Bhatt Murphy Solicitors have instructed Jason Coppel QC of 11KBW and Shu Shin Luh and Laura Profumo of Garden Court Chambers to act as part of the legal team.

The NHS Charging Regime is a key plank of the Government’s hostile environment policy and it is closely associated with immigration sanctions which give the Home Office powers to refuse an immigration application for leave, however meritorious, because of an unpaid NHS debt.

Key evidence has been presented to the Secretary of State for Health and Social Care about the harsh effect of NHS charging on migrant women and their children. This evidence comes from across the health and social care sector, including the Royal Colleges of Midwives and Obstetricians and Gynaecologists and key non-governmental organisations who work with destitute migrant women and their children, and shows how charging has led to potentially dangerous changes to ‘health-seeking behaviour’ amongst migrant women, including avoiding, delaying, missing medical appointments, disengaging from medical professionals, and seeking drastic measures such as termination of pregnancy or having unregulated births. The evidence also shows that avoidance or delay in seeking medical care during pregnancy heightens risks of complicated births, maternal and infant mortality.

The Secretary of State for Health and Social Care has rejected calls from health professional organisations and charities for the regime to be suspended pending a full inquiry into the health inequalities implications of the Charging Regime on protected groups, in particular vulnerable women who are destitute, pregnant, new mothers or victims of gender-based violence. While some limited exemptions from charging are in place, the Secretary of State has refused to extend these to effectively protect the groups of migrant women identified by Maternity Action.

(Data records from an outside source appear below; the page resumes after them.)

(** Witness of X17: the two stages given in reverse order. *)
Lemma level_table_order_free_witness :
  build_avatar_level_stats (rev rising_promotions) 3
  = build_avatar_level_stats rising_promotions 3.
Proof.
  apply (level_table_order_free rising_promotions (rev rising_promotions) 3).
  - apply Permutation_rev.
  - unfold rising_promotions, breakpoint. simpl. unfold level_key. simpl.
    apply NoDup_cons. split; [| apply NoDup_singleton].
    intros H. apply list_elem_of_singleton in H. discriminate H.
Defined.

(** ** More on the module closure *)

Lemma add_hash_if_any_spec h out raw a :
  a ∈ add_hash_if_any h out raw
  <-> a ∈ out \/ exists r, raw = Some r /\ hash_text_key h r = Some a.
Proof.
  unfold add_hash_if_any. destruct raw as [r |].
  2: { split; [tauto | intros [H | (r & Hr & _)]; [exact H | discriminate]]. }
  destruct (is_empty r) eqn:Er.
  { destruct r; [| discriminate]. split; [tauto |].
    intros [H | (r & Hr & Hk)]; [exact H |]. injection Hr as <-. discriminate Hk. }
  destruct (hash_text_key h r) as [address |] eqn:Ek.
  2: { split; [tauto |]. intros [H | (r' & Hr & Hk)]; [exact H |].
       injection Hr as <-. congruence. }
  destruct (hash_text_key_digits h r address Ek) as [Hne _].
  destruct address as [| c t]; [congruence |]. cbn [is_empty].
  rewrite elem_of_union, elem_of_singleton. split.
  - intros [-> | H]; [right; exists r; split; [reflexivity | exact Ek] | left; exact H].
  - intros [H | (r' & Hr & Hk)]; [right; exact H |].
    injection Hr as <-. left. congruence.
Qed.

Lemma add_hashes_spec h raws out a :
  a ∈ add_hashes h out raws
  <-> a ∈ out \/ exists r, Some r ∈ raws /\ hash_text_key h r = Some a.
Proof.
  unfold add_hashes. revert out. induction raws as [| raw raws IH]; intros out; simpl.
  - split; [tauto | intros [H | (r & Hr & _)]; [exact H | set_solver]].
  - rewrite IH, add_hash_if_any_spec. split.
    + intros [[H | (r & -> & Hk)] | (r & Hr & Hk)].
      * left. exact H.
      * right. exists r. split; [left | exact Hk].
      * right. exists r. split; [right; exact Hr | exact Hk].
    + intros [H | (r & Hr & Hk)]; [tauto |].
      apply elem_of_cons in Hr as [<- | Hr].
      * left. right. exists r. split; [reflexivity | exact Hk].
      * right. exists r. split; [exact Hr | exact Hk].
Qed.

Lemma fold_add_hashes_spec {R : Type} h (keys : R -> list (option string)) rows out a :
  a ∈ fold_left (fun out row => add_hashes h out (keys row)) rows out
  <-> a ∈ out \/ exists row r, row ∈ rows /\ Some r ∈ keys row /\ hash_text_key h r = Some a.
Proof.
  revert out. induction rows as [| row rows IH]; intros out; simpl.
  - split; [tauto | intros [H | (row & r & Hr & _)]; [exact H | set_solver]].
  - rewrite IH, add_hashes_spec. split.
    + intros [[H | (r & Hr & Hk)] | (row' & r & Hrow & Hr & Hk)].
      * left. exact H.
      * right. exists row, r. split; [left | tauto].
      * right. exists row', r. split; [right; exact Hrow | tauto].
    + intros [H | (row' & r & Hrow & Hr & Hk)]; [tauto |].
      apply elem_of_cons in Hrow as [-> | Hrow].
      * left. right. exists r. tauto.
      * right. exists row', r. tauto.
Qed.

Lemma add_hashes_from_sql_spec {R : Type} (col : R -> option string) table needed a :
  a ∈ add_hashes_from_sql needed col table
  <-> a ∈ needed \/ exists r, r ∈ table /\ is_address (col r) a.
Proof.
  unfold add_hashes_from_sql, is_address. revert needed.
  induction table as [| r table IH]; intros needed; simpl.
  - split; [tauto | intros [H | (r & Hr & _)]; [exact H | set_solver]].
  - rewrite IH. split.
    + intros [H | (r' & Hr & Hc)]; [| right; exists r'; split; [right; exact Hr | exact Hc]].
      destruct (col r) as [v |] eqn:Ec; [| left; exact H].
      destruct v as [| c t]; [left; exact H |]. cbn [is_empty] in H.
      apply elem_of_union in H as [H | H]; [| left; exact H].
      apply elem_of_singleton in H. subst a. right. exists r.
      split; [left |]. split; [exact Ec | discriminate].
    + intros [H | (r' & Hr & Hc & Hne)].
      * left. destruct (col r) as [v |]; [| exact H].
        destruct (is_empty v); [exact H | apply elem_of_union; right; exact H].
      * apply elem_of_cons in Hr as [-> | Hr]; [| right; exists r'; tauto].
        left. rewrite Hc. destruct a as [| c t]; [congruence |]. cbn [is_empty].
        apply elem_of_union. left. apply elem_of_singleton. reflexivity.
Qed.

Lemma add_hashes_from_iter_spec needed extra a :
  a ∈ add_hashes_from_iter needed extra
  <-> a ∈ needed \/ (a ∈ extra /\ a <> EmptyString).
Proof.
  unfold add_hashes_from_iter. rewrite elem_of_union, elem_of_filter.
  assert (He : is_empty a = false <-> a <> EmptyString)
    by (destruct a; cbn [is_empty]; split; congruence).
  tauto.
Qed.

(** X18: every needed address of every module is a non-empty string. *)
Theorem closure_has_no_empty_address lib h src res m a :
  a ∈ module_closure lib h src res m -> truthy a = true.
Proof.
  destruct a as [| c t]; [intros H; exfalso; revert H | reflexivity].
  unfold module_closure.
  destruct (gather_module_hashes lib h (copy_module_tables src m) res m ∅)
    as [needed extra] eqn:E.
  rewrite add_hashes_from_iter_spec. intros [H | [_ H]]; [| congruence].
  assert (Hsql : forall (R : Type) (col : R -> option string) table n,
            EmptyString ∉ n -> EmptyString ∉ add_hashes_from_sql n col table).
  { intros R col table n Hn. rewrite add_hashes_from_sql_spec.
    intros [Hin | (r & _ & _ & Hne)]; [exact (Hn Hin) | congruence]. }
  assert (H0 : EmptyString ∉ (∅ : gset string)) by set_solver.
  destruct m; cbn [gather_module_hashes] in E; injection E as <- _; revert H;
    repeat apply Hsql; exact H0.
Qed.

(** Witness of X18: the address of the name of the sample eidolon row. *)
Lemma closure_has_no_empty_address_witness : truthy "42" = true.
Proof.
  apply (closure_has_no_empty_address no_parsers constant_hasher one_rank_db
           no_resources Avatar "42").
  vm_compute. set_solver.
Defined.

Lemma numeral_address h r a : hash_text_key h r = Some a -> numeral a.
Proof. apply hash_text_key_digits. Qed.

(** X19: every address [gather_module_hashes] returns, for any module, is a
    non-empty decimal numeral that resolves to itself. *)
Theorem returned_addresses_are_numerals lib h db res m needed a :
  a ∈ snd (gather_module_hashes lib h db res m needed) ->
  numeral a /\ hash_text_key h a = Some a.
Proof.
  intros H.
  assert (Hn : numeral a);
    [| split; [exact Hn | destruct Hn; apply hash_text_key_numeral; assumption]].
  assert (E0 : a ∉ (∅ : gset string)) by set_solver.
  destruct m; cbn [gather_module_hashes snd] in H.
  - destruct (avatar_story_index res) as [[stories names] |].
    + apply add_hashes_spec in H as [H | (r & _ & Hk)]; [| exact (numeral_address _ _ _ Hk)].
      apply add_hashes_spec in H as [H | (r & _ & Hk)]; [| exact (numeral_address _ _ _ Hk)].
      apply fold_add_hashes_spec in H as [H | (row & r & _ & _ & Hk)];
        [tauto | exact (numeral_address _ _ _ Hk)].
    + apply fold_add_hashes_spec in H as [H | (row & r & _ & _ & Hk)];
        [tauto | exact (numeral_address _ _ _ Hk)].
  - tauto.
  - tauto.
  - destruct (light_cone_index res) as [lc |]; [| tauto].
    apply add_hashes_spec in H as [H | (r & _ & Hk)];
      [tauto | exact (numeral_address _ _ _ Hk)].
  - destruct (monster_index res) as [[items skills] |]; [| tauto].
    apply (fold_add_hashes_spec h
             (fun sk => [mskill_name_hash sk; mskill_desc_hash sk;
                         mskill_type_desc_hash sk; mskill_tag_hash sk]))
      in H as [H | (row & r & _ & _ & Hk)]; [| exact (numeral_address _ _ _ Hk)].
    apply (fold_add_hashes_spec h
             (fun it => [monster_name_hash it; monster_introduction_hash it]
                          ++ map Some (ability_name_keys it)))
      in H as [H | (row & r & _ & _ & Hk)];
      [tauto | exact (numeral_address _ _ _ Hk)].
Qed.

(** Witness of X19: the name key of an eidolon row with the in-process
    hasher. *)
Lemma returned_addresses_are_numerals_witness :
  numeral "42" /\ hash_text_key constant_hasher "42" = Some "42".
Proof.
  apply (returned_addresses_are_numerals no_parsers constant_hasher
           one_rank_db no_resources Avatar ∅ "42").
  vm_compute. set_solver.
Defined.

(** X20: the hash columns of the tables of the dialogue, mission and item
    modules are in the closure of their module. *)
Theorem module_columns_in_closure lib h src res a :
  (forall r, r ∈ talk_sentence src ->
     is_address (talk_speaker_hash r) a \/ is_address (talk_text_hash r) a ->
     a ∈ module_closure lib h src res Dialogue)
  /\ (forall r, r ∈ main_mission src -> is_address (mission_name_hash r) a ->
        a ∈ module_closure lib h src res Mission)
  /\ (forall r, r ∈ sub_mission src ->
        is_address (sub_target_hash r) a \/ is_address (sub_description_hash r) a ->
        a ∈ module_closure lib h src res Mission)
  /\ (forall r, r ∈ item src ->
        is_address (item_name_hash r) a \/ is_address (item_desc_hash r) a
        \/ is_address (item_bg_desc_hash r) a ->
        a ∈ module_closure lib h src res Item).
Proof.
  unfold module_closure.
  split; [| split; [| split]]; intros r Hr Ha;
    cbn [copy_module_tables gather_module_hashes talk_sentence main_mission
         sub_mission item];
    apply add_hashes_from_iter_spec; left;
    rewrite !add_hashes_from_sql_spec; eauto 10.
  - destruct Ha as [Ha | Ha]; eauto 10.
  - destruct Ha as [Ha | Ha]; eauto 10.
  - destruct Ha as [Ha | [Ha | Ha]]; eauto 10.
Qed.

(** X21: the address of every raw key of an eidolon row (its name, its
    description and the string entries of its ability list) is in the
    closure of the avatar module. *)
Theorem rank_keys_in_closure lib h src res row key a :
  row ∈ avatar_rank src ->
  Some key ∈ rank_raw_keys lib row ->
  hash_text_key h key = Some a ->
  a ∈ module_closure lib h src res Avatar.
Proof.
  intros Hrow Hkey Hk. unfold module_closure.
  cbn [copy_module_tables gather_module_hashes avatar avatar_skill avatar_rank].
  apply add_hashes_from_iter_spec. right.
  split; [| apply (hash_text_key_digits h key a Hk)].
  assert (H1 : a ∈ fold_left
                 (fun out row => add_hashes h out (rank_raw_keys lib row))
                 (avatar_rank src) ∅).
  { apply fold_add_hashes_spec. right. exists row, key. tauto. }
  unfold rank_raw_keys in H1.
  destruct (avatar_story_index res) as [[stories names] |]; [| exact H1].
  apply add_hashes_spec. left. apply add_hashes_spec. left. exact H1.
Qed.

Janet Farrell, Partner at Bhatt Murphy Solicitors and Solicitor for Maternity Action, said:

“Charging destitute migrant women and their children for their NHS care is harmful and unjustified. This important case challenges the legality of the Government’s charging regime, which discriminates against women. Women are charged more than men and they qualify for fewer exemptions. Pregnant women and their babies are at particular risk - the evidence collated by Maternity Action in this case shows a clear pattern of women avoiding care because of charges. Immigration control has no place in a consulting room. The Government must carry out a proper, transparent review of the impact of this regime upon vulnerable groups.”

Rosalind Bragg, Director of Maternity Action, says:

"Our research with women affected by maternity charging has found that many of these women are in desperate situations, struggling to afford food and accommodation.  They cannot pay £7,000 or more for their maternity care and are avoiding essential medical care in an attempt to save money.

We have repeatedly asked the Government to undertake a review of the impact of maternity charging on vulnerable migrant women but they have not done so.  

These women are at high risk of serious health problems during pregnancy, birth and postnatally.  We should be taking extra steps to ensure they receive the care they need, rather than frightening them away from maternity services.

We know from our advice service that the exemptions intended to cover vulnerable women are not working.  We regularly hear from women who are survivors of FGM, domestic and sexual violence who are facing maternity charges."

Maternity Action’s legal action follows calls from health professional bodies to suspend NHS charging.  In December 2018, the Royal College of Physicians, Royal College of Paediatrics and Child Health and Royal College of Obstetricians and Gynaecologists published a joint statement calling for suspension of NHS charging.  In March 2019, the Academy of Royal Colleges issued a statement calling for suspension pending a full and independent review.  In April 2019, the British Medical Association called for a full and independent review of the impact of charging.